Decisão de investigar “práticas injustas” acirra tensão com Lula; governo americano acusa Brasil de prejudicar empresas de tecnologia e proteger desmatadores
Mais uma vez, o presidente dos Estados Unidos, Donald Trump, usa o comércio como arma política. O anúncio de uma nova investigação contra o Brasil, revelado nesta terça-feira (15), coloca o governo Lula sob forte pressão e reacende a tensão diplomática entre os dois países.
A medida é, segundo analistas, mais um movimento da cartilha eleitoral de Trump: mirar o Brasil como “vilão ambiental” e protetor de empresas locais, para ganhar apoio entre agricultores e conservadores americanos.
O comunicado do Escritório do Representante Comercial dos EUA acusa o Brasil de prejudicar empresas americanas — incluindo gigantes da tecnologia — e de não aplicar suas próprias leis contra o desmatamento ilegal.

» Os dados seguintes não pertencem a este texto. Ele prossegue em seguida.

(* ===== verification/Prelude.v ===== *)
(** * Verification of the TLM tuning stack

    The repository is a fork of TVM extended with TLM, a language model that writes tensor
    programs.  This development models the parts of its Python code that hold the tuning
    logic: the search spaces and the tuners of autotvm, the tracker that hands out devices
    and the proxy that connects them, the records of measurements, the dispatch of tuned
    configurations, the graph tuner, the task scheduler and the dispatcher of
    auto_scheduler, and the TLM data pipelines under src/gen and src/meta.

    ** How the parts interact

    A template describes its schedule space by knobs; the space enumerates
    entities, a tuner picks points of it, asks the tracker for devices to
    measure on, and the records of the measurements are looked up by the
    dispatcher when a model is compiled.  The task scheduler divides a budget of
    measurements over the tasks of a network.  The TLM pipeline replaces the
    search of a task by a language model: random programs are dumped and
    measured, measured records are linearised into a training corpus, the model
    generates programs for masked sketches, the programs are measured in parts
    and collected, and a driver repeats this, spending the later rounds on the
    tasks that still improve.

    ** Files

    - [Prelude]: the outcome type [py] of Python expressions ([Ret] or [Raise]),
      the state monad [ST] of methods on a mutable object, lists, integers,
      insertion-ordered dicts ([od_*]), JSON values, and the parameter class
      [Numpy] with its documented laws [NumpyOk].
    - [PyFloat]: binary64 floats ([spec_float]) with Python's comparisons, [min],
      [sum] and division.  [PyText]: paths, lines, [repr] and JSON navigation.
    - [Transforms], [TransformsSpec]: src/python/tvm/autotvm/task/space.py up to
      OtherOptionEntity (factors, splits, reorders, annotations).
    - [ConfigSpace], [ConfigSpaceSpec], [KnobSpec]: ConfigSpace, ConfigEntity and
      FallbackConfigEntity of the same file.
    - [Tuner], [TunerSpec]: src/python/tvm/autotvm/tuner/{tuner,index_based_tuner,
      ga_tuner,callback}.py; the class [TunerImpl] is the interface that
      [Tuner.tune] drives, its instances are the tuners.
    - [Heapq]: the binary heaps of the standard library, with their contract.
    - [ModelTuner], [AnnealSpec], [ModelTunerSpec]:
      src/python/tvm/autotvm/tuner/{sa_model_optimizer,model_based_tuner,metric}.py;
      the classes [CostModel] and [ModelOptimizer] are the interfaces of the source
      between tuner, cost model and optimizer, [ModelOptimizerOk] is what the tuner
      relies on, and simulated annealing is an instance of it.
    - [Tracker], [TrackerSpec]: src/python/tvm/rpc/{base,tracker,tornado_util}.py:
      framing, the handshake, the priority scheduler, the request handlers; the
      record [tracker] is the shared state of all connections.
    - [Proxy], [ProxyInv], [ProxySpec]: src/python/tvm/rpc/{proxy,tornado_util}.py, TCP
      connections without a tracker.  The record [proxy] is all connections, the two pools
      and the time-outs, [perform] one event of the event loop, [reachable] the states
      that enabled events lead to, and [inv] the invariant; [good], [fine], [reads] and
      [calm] say what an operation keeps.
    - [Dispatcher], [DispatcherSpec]: src/python/tvm/autotvm/task/dispatcher.py; the
      [world] holds the heap of context objects and the current context.
    - [AsDispatcher], [AsDispatcherSpec]: src/python/tvm/auto_scheduler/dispatcher.py,
      with the distance of workloads of utils.py; its [as_world] is the heap of contexts.
    - [Records], [RecordsSpec]: src/python/tvm/autotvm/{record,database}.py; the
      class [Codec] is json, pickle and Target, [CodecOk] that they read back what
      they write.
    - [Pbqp], [PbqpEnergy], [PbqpState], [PbqpReduce], [PbqpSpec], [PbqpRun]:
      src/python/tvm/autotvm/graph_tuner/pbqp_tuner.py.  The record [pbqp] is the
      tuner, its matrices are objects of a heap; [energy] is the cost of a choice
      in a graph given by functions; [wf] is the invariant of the tuner, [reduced]
      and [exact_reduction] what one reduction does, and [PbqpRun] leads from the
      input of the constructor to a state with [wf].
    - [GraphTraverse], [GraphTraverseSpec]: the node lists of
      src/python/tvm/autotvm/graph_tuner/utils: ancestors, input and output nodes.
      [nearest] says what an ancestor is, [selected], [reduced_from] and [gone_from]
      what the three stages of get_in_nodes do to the dictionary.
    - [GraphBase], [GraphBaseSpec]: src/python/tvm/autotvm/graph_tuner/base_graph_tuner.py:
      candidates, pairs of nodes, benchmark and matrices, which are the input of [Pbqp] and [Dp].
    - [Dp], [DpSpec]: src/python/tvm/autotvm/graph_tuner/dynamic_programming_{stage,tuner}.py.
      The class [NdOps] is the arrays of numpy, [NdOk] the laws a chain needs, [list_arrays]
      in [DpWitnesses] an instance; [stages_ok] is what holds after the forward pass.
    - [TaskScheduler], [TaskSchedulerSpec]:
      src/python/tvm/auto_scheduler/task_scheduler.py.
    - [Corpus], [CorpusSpec]: src/gen/make_dataset.py, make_dataset_utils.py.
    - [Measure], [MeasureSpec]: src/gen/{common,dump_programs,gen_state,
      measure_programs,run_measure,postprocess}.py.
    - [Farm], [FarmSpec]: the processes of src/gen/run_measure.py as a transition
      system: the record [farm] is the directories they share and where each
      process is, [step] one action of one of them.
    - [Campaign], [CampaignSpec]: src/gen/{utils,task_sheduler}.py.
    - [Driver], [DriverSpec]: src/gen/run.py.
    - [MetaCorpus], [MetaCorpusSpec]: src/meta/{meta_make_dataset,meta_common}.py.
    - [MetaMeasure], [MetaMeasureSpec]: src/meta/{meta_gen_state,measure_programs,
      meta_postprocess,meta_task_sheduler}.py; the windows and scores of the tasks
      are those of [Campaign].
    - [MetaFarm], [MetaFarmSpec]: the processes of src/meta/run_measure.py as a
      transition system on the shared directories; [tokens] is the account of all parts
      and [farm_ok] the invariant.
    - [MetaDriver], [MetaDriverSpec]: src/meta/{run,meta_utils}.py; the loop and the
      order of its rounds are shared with [Driver] and [DriverSpec].
    - [SpaceWitnesses], [TunerWitnesses], [ServiceWitnesses], [PipelineWitnesses],
      [RecordWitnesses], [GraphWitnesses], [GraphBaseWitnesses], [DpWitnesses],
      [MetaWitnesses], [AsWitnesses]: the theorems
      with hypotheses at concrete inputs.

    A file [X] holds definitions named as in the source, [XSpec] their
    properties; a definition that has no name in the source says in its comment
    which lines it is.

    ** What the theorems show

    - Spaces: [get_factors], [SplitSpace], [ReorderSpace] and [AnnotateSpace]
      enumerate exactly the documented entities; applying a split keeps the
      extents; [ConfigSpace.get] decodes an index in mixed radix, filters and
      caches agree with their definition, points and knobs are inverse, JSON
      forms can be read back, random walks and fallbacks stay in the space.
    - Tuners: the tuning loop ends, tries a prefix of what its tuner
      enumerates and keeps the best result; grid search tries every valid index
      once; the genetic tuner proposes valid indexes; simulated annealing
      returns the best of the points its chains start from and walk through, which
      the relation [chains] determines from the draws; the model based tuner
      tries nothing twice whatever its optimizer proposes, and with enough draws
      hands out what it is asked for; the diversity filter is greedy.
    - Tracker: messages survive any chunking of the stream, JSON survives the
      wire, no device waits together with a request for it in any reachable
      state, and the best request is served first.
    - Proxy: in every reachable state no key waits on both sides and links join a server
      and a client of the same key, both ways unless one is closed; a handshake that
      finds its partner is greeted with the key of the other; what a linked connection
      reads is appended to the stream of the other, all of it, once and in order; the pieces
      in which a handshake comes do not matter.
    - Records: a record is read back as it was written up to what the format
      cannot hold; a log is split and distilled as documented, up to which
      measurement of the best configuration is kept; the database returns what
      was saved.
    - Graph tuner: the input nodes of a graph are nearest tuned ancestors, and no tuned
      operator that depends on a graph input is lost; the candidates of a node are the best
      of their layouts; the first benchmark makes a full matrix for every pair of
      neighbours; with exact costs that are not negative, and no matrix recorded against
      an edge, the PBQP tuner
      ends, gives every node a record, and its choice takes the least estimated time
      whenever no record had to be fixed greedily, in particular on graphs of degree at most
      2; the dynamic programming tuner finds the best choice on
      chains, and lemmas show graphs with sums on which it does not.
    - Dispatcher and task scheduler: the loaded history answers with the best
      record, queries fall through the stack of contexts, a tuned task
      accounts for its trials and costs, and tuning ends within the budget.  The
      dispatcher of auto_scheduler keeps the fastest record of each item, answers with
      the nearest compatible workload, and its sampling comes to an answer.
    - TLM pipeline: linearisations agree up to brackets and hide split sizes;
      training and test files are a partition; the best program of each sketch
      is kept; programs are generated, measured and collected without
      duplicates or losses; the choice of tasks keeps the budget of each model; the
      driver takes rounds in order and puts a file away only after adding it.  As long as no worker of the measurement farm is
      overtaken and no process restarted, every record is in exactly one of the
      shared places; a reachable run with a restart loses records.
    - MetaSchedule pipeline: a prompt says exactly what a record and another one with
      the same sketch have in common, and with the label the record can be read
      back; the best record of a database is as fast as those with its prompt;
      no database of the test networks is trained on; what is generated is new and
      bounded, what is measured is committed in order, and the databases of all
      rounds are collected; the driver takes rounds in order and lists each of
      them once.  In its farm no part of a directory is ever in two places, what is
      merged is complete unless a process crashed, and no part is lost by a schedule
      that is [careful_run]; the schedules that are not do lose parts.
    - Lemmas named in the notes of a component show what the code does where
      that is not what it means to do: a split into one output, a frame of
      length 0, a context entered twice, caches that go stale, histories that
      are shared, a driver that waits for the wrong file, a diversity filter that
      runs out of candidates, a connection with a wrong magic that waits for a partner.

    ** Fuel and bounds

    Functions that recurse on data are structural.  The loops that are not take fuel and
    raise [RecursionError] when it runs out, and a theorem gives fuel that is enough:
    [dump_program_spec] for the [while] of dump_programs.py, [round_robin_tune_terminates]
    for [TaskScheduler.tune], [tune_spec] for [Tuner.tune], [scheduling_terminates] for the
    tracker, [close_ok] for a connection of the proxy that closes its partner,
    [init_loop_fuel] for its handshake (a round takes a byte; without fuel it stops),
    [random_walk_spec] for the random walk, [as_sample_returns] for the sampling of missing
    records,
    [sa_find_maximums_spec] for simulated annealing and [tune_rounds_spec] for the
    model based tuner under the given draws,
    [get_in_nodes_spec] for the loops over a graph (the length of the node list or of the
    dictionary), [pbqp_minimises] for the PBQP tuner (one round per node) and [dp_chain_optimal]
    for the queue of the dynamic programming tuner (one node per round).
    [remove_iter] has as much fuel as the list it shortens has elements.  Integers are
    unbounded as in Python; products that numpy computes wrap at 64 bits ([wrap64]).

    ** Parameters

    Code outside src/ is a parameter: numpy ([Numpy]), random draws (functions
    or streams), the JSON parser and printer, [repr] of floats, the measurer and
    the search policies (C++), the HuggingFace models, the shell.  Hypotheses on
    them are stated in the theorems.  Strings are ASCII; [math.sqrt] and [math.log2] of
    an int are exact here (they round from about 2^48 on).

    ** Not modelled

    Model training and tokenizing (library calls), the reports of speedup_eval.py,
    extraction of tasks from networks, the other scripts of src/meta, the XGBoost cost model,
    expr2graph (it works on relay expressions of the C++ core), the tracker mode and the
    WebSocket handlers
    of the proxy (tornado classes), RPC server and client (sockets and calls into the C++
    runtime), a kill of run_measure.py within the loops of its divider or merger, a crash of
    the measuring process of src/gen in the middle of a file, connections of the tracker
    that break after they were accepted, and the rest of src/python/tvm: importers and bindings whose semantics is in
    C++. *)

From stdpp Require Export base gmap list list_numbers sorting strings numbers pretty.
From Stdlib Require Export Ascii ZArith Lia SpecFloat.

Também reclama das tarifas sobre o etanol importado dos EUA, que deixaram de ser isentas após decisão do governo Lula.
> “Trata-se de uma retaliação política disfarçada de investigação”, afirma um diplomata brasileiro sob anonimato. “O Brasil não pode ser tratado como pária porque decide regular sua economia de forma soberana.”
A resposta do governo brasileiro foi dura, mas até agora sem efeito prático. O vice-presidente Geraldo Alckmin revelou que tentou dialogar com Trump, sem sucesso. O Itamaraty afirmou que “o Brasil lamenta o tom hostil adotado pelos Estados Unidos” e que buscará apoio de organismos multilaterais.
Nos bastidores, setores do agronegócio e da indústria exportadora temem que essa escalada acabe prejudicando o comércio bilateral, hoje estimado em mais de US$ 70 bilhões anuais. E a avaliação é que, com Trump em campanha, o embate só tende a se aprofundar.
O comunicado do órgão de comércio dos EUA
Leia tradução da íntegra do comunicado do USTR sobre a abertura de investigação sobre o Brasil.
Hoje, o Escritório do Representante Comercial dos Estados Unidos iniciou uma investigação sobre o Brasil, nos termos da Seção 301 da Lei de Comércio de 1974. A investigação buscará determinar se atos, políticas e práticas do Governo Brasileiro relacionados ao comércio digital e serviços de pagamento eletrônico; tarifas preferenciais injustas; interferência anticorrupção; proteção da propriedade intelectual; acesso ao mercado de etanol; e desmatamento ilegal são irracionais ou discriminatórios e oneram ou restringem o comércio dos EUA.
“Sob a orientação do Presidente Trump, estou iniciando uma investigação nos termos da Seção 301 sobre os ataques do Brasil às empresas americanas de mídia social, bem como outras práticas comerciais desleais que prejudicam empresas, trabalhadores, agricultores e inovadores tecnológicos americanos”, disse o Embaixador Greer. “O USTR detalhou as práticas comerciais desleais do Brasil que restringem a capacidade dos exportadores americanos de acessar seu mercado há décadas no Relatório Nacional de Estimativa de Comércio (NTE). Após consultar outras agências governamentais, assessores credenciados e o Congresso, determinei que as barreiras tarifárias e não tarifárias do Brasil merecem uma investigação completa e, potencialmente, uma ação corretiva.”